In fact, her article particularly misses the point. The entire point of putting a price signal on general practice is to stop people going. That is the problem with the entire proposal. You do not want to stop people going to the doctor, because it is exactly what you want to encourage people to do. The entire premise of Medicare—in fact, the first principle of Medicare—is access. It is access to GPs. Put a barrier in place of access and Medicare is gone.

In terms of the other proposals that we have seen really strongly flagged by this government, this is obviously one of the very significant proposals. But the next proposal is the idea of opening up general practice to private health insurance products. This is a very, very serious threat to the universal nature of Medicare and the universal nature of our healthcare system. If you do that, if you start—like the trials that are already going on in Queensland and other parts of the country—to open up the possibility of a private health insurance product being available for general practice, you go absolutely down the pathway of there being doctors who provide private health insurance patients with a particular service, and then the rest of the community. That is what you end up doing if you open up a private health insurance product to Medicare billable services in general practice. It is a very serious threat to the universality of our Medicare system if the government goes down that pathway.

I am not convinced, on all of the advice that I have seen, that the private health insurance trials in fact comply with the existing legislation, and I will certainly be pursuing that matter. Certainly the government not only appears to be unconcerned about those trials but also seems to be saying, 'This is the best thing since sliced bread, and we're going to really open this whole market up.' If you do that, Medicare is gone. It is absolutely gone. So I would caution against opening that private health insurance product up to GP services in that way.

We saw the government approve the highest premium increases at Christmas time. With a nationwide trial of GP services accessing private health insurance, how much will Australians be paying for their private health insurers, and what will also happen to our health system if we allow private health insurance into this domain? The government is clearly not here making sure that Australians get access to the health care they need. It is important that Australians do get access to the health care they need, not just to the health care they can afford.

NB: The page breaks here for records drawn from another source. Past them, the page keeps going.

(** [fp32_to_operand] by the fields of its argument. *)
Lemma fp32_to_operand_fields F b :
  0 ≤ F ≤ 39 → 0 ≤ b < 2 ^ 32 →
  fp32_to_operand F b =
    if (f_exp b =? 0) && (f_man b =? 0) then mkOperand 1 0 0 true false false
    else if f_exp b =? 255 then mkOperand (fneg b) 0 0 false (negb (f_man b =? 0)) (f_man b =? 0)
    else mkOperand (fneg b) (f_scale b) (f_sig b * 2 ^ F / 2 ^ 23) false false false.
Proof.
  intros HF Hb. unfold fp32_to_operand, float_is_zero.
  rewrite mask_exp, mask_man, mask_sign, abs_bits_eq by done.
  pose proof (f_man_range b) as Hm. pose proof (f_exp_range b) as He. pose proof (f_sig_range b) as Hs.
  assert ((f_exp b * 2 ^ 23 + f_man b =? 0) = (f_exp b =? 0) && (f_man b =? 0)) as ->.
  { destruct (Z.eqb_spec (f_exp b) 0), (Z.eqb_spec (f_man b) 0), (Z.eqb_spec (f_exp b * 2 ^ 23 + f_man b) 0);
      simpl; lia. }
  destruct ((f_exp b =? 0) && (f_man b =? 0)) eqn:Hz; [done|].
  assert ((if negb (f_sign b =? 0) then -1 else 1) = fneg b) as -> by (unfold fneg; by destruct (f_sign b =? 0)).
  change MAX_BIASED_EXP with 255. destruct (Z.eqb_spec (f_exp b) 255) as [Hi|Hi]; [done|].
  assert ((if f_exp b =? 0 then f_man b else Z.lor IMPLICIT_BIT (f_man b)) = f_sig b) as ->.
  { unfold f_sig. case_match; [done|]. change IMPLICIT_BIT with (1 * 2 ^ 23). by rewrite lor_disjoint by lia. }
  assert ((if f_exp b =? 0 then MIN_NORMAL_EXP else f_exp b - EXPONENT_BIAS) = f_scale b) as ->.
  { unfold f_scale, MIN_NORMAL_EXP, EXPONENT_BIAS. destruct (Z.eqb_spec (f_exp b) 0); lia. }
  f_equal. change MANTISSA_BITS with 23. destruct (Z.leb_spec 0 (23 - F)) as [Hle|Hgt].
  - rewrite Z.shiftr_div_pow2 by lia. replace (2 ^ 23) with (2 ^ (23 - F) * 2 ^ F) by (rewrite <-Z.pow_add_r by lia; f_equal; lia).
    rewrite Z.div_mul_cancel_r by (apply Z.pow_nonzero; lia).
    apply i64_small. pose proof (Z.pow_pos_nonneg 2 (23 - F)). split; [pose proof (Z.div_pos (f_sig b) (2 ^ (23 - F))); lia|].
    apply Z.div_lt_upper_bound; nia.
  - rewrite Z.shiftl_mul_pow2 by lia. replace (- (23 - F)) with (F - 23) by lia.
    replace (2 ^ F) with (2 ^ (F - 23) * 2 ^ 23) by (rewrite <-Z.pow_add_r by lia; f_equal; lia).
    rewrite Z.mul_assoc, Z.div_mul by done.
    assert (2 ^ (F - 23) ≤ 2 ^ 16) by (apply Z.pow_le_mono_r; lia).
    pose proof (Z.pow_pos_nonneg 2 (F - 23)). rewrite u64_small by nia. apply i64_small. nia.
Qed.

As I have said in this place previously, to date all we have seen from the government are concessions to industry to the detriment of consumers and cuts to the health portfolio, to important infrastructure projects and to organisations operating in preventative health, such as the Alcohol and Other Drugs Council. That body had been providing advice since Robert Menzies was Prime Minister. Sadly, that organisation closed its doors forever on Friday last with no signs of regret or any remorse from those opposite at its having done so. From everything this government has done to date regarding health, it is clear that health is not a priority for them. I have no confidence that this government is at all interested in providing universal health care.

I will go back to the bill in the last few seconds that I have left. This bill really is an important one in terms of providing savings within the health portfolio to be reinvested in those important areas of health and disability care. I certainly support that proposal. I equally support the amendment. This has been a very important debate about what we are doing in health and what is actually happening in terms of what the government is proposing for health. So far, the signs are not at all promising in terms of our continuing to have a decent healthcare system in this country. Certainly, under this government we will no longer have a universal Medicare system—to the shame of this country.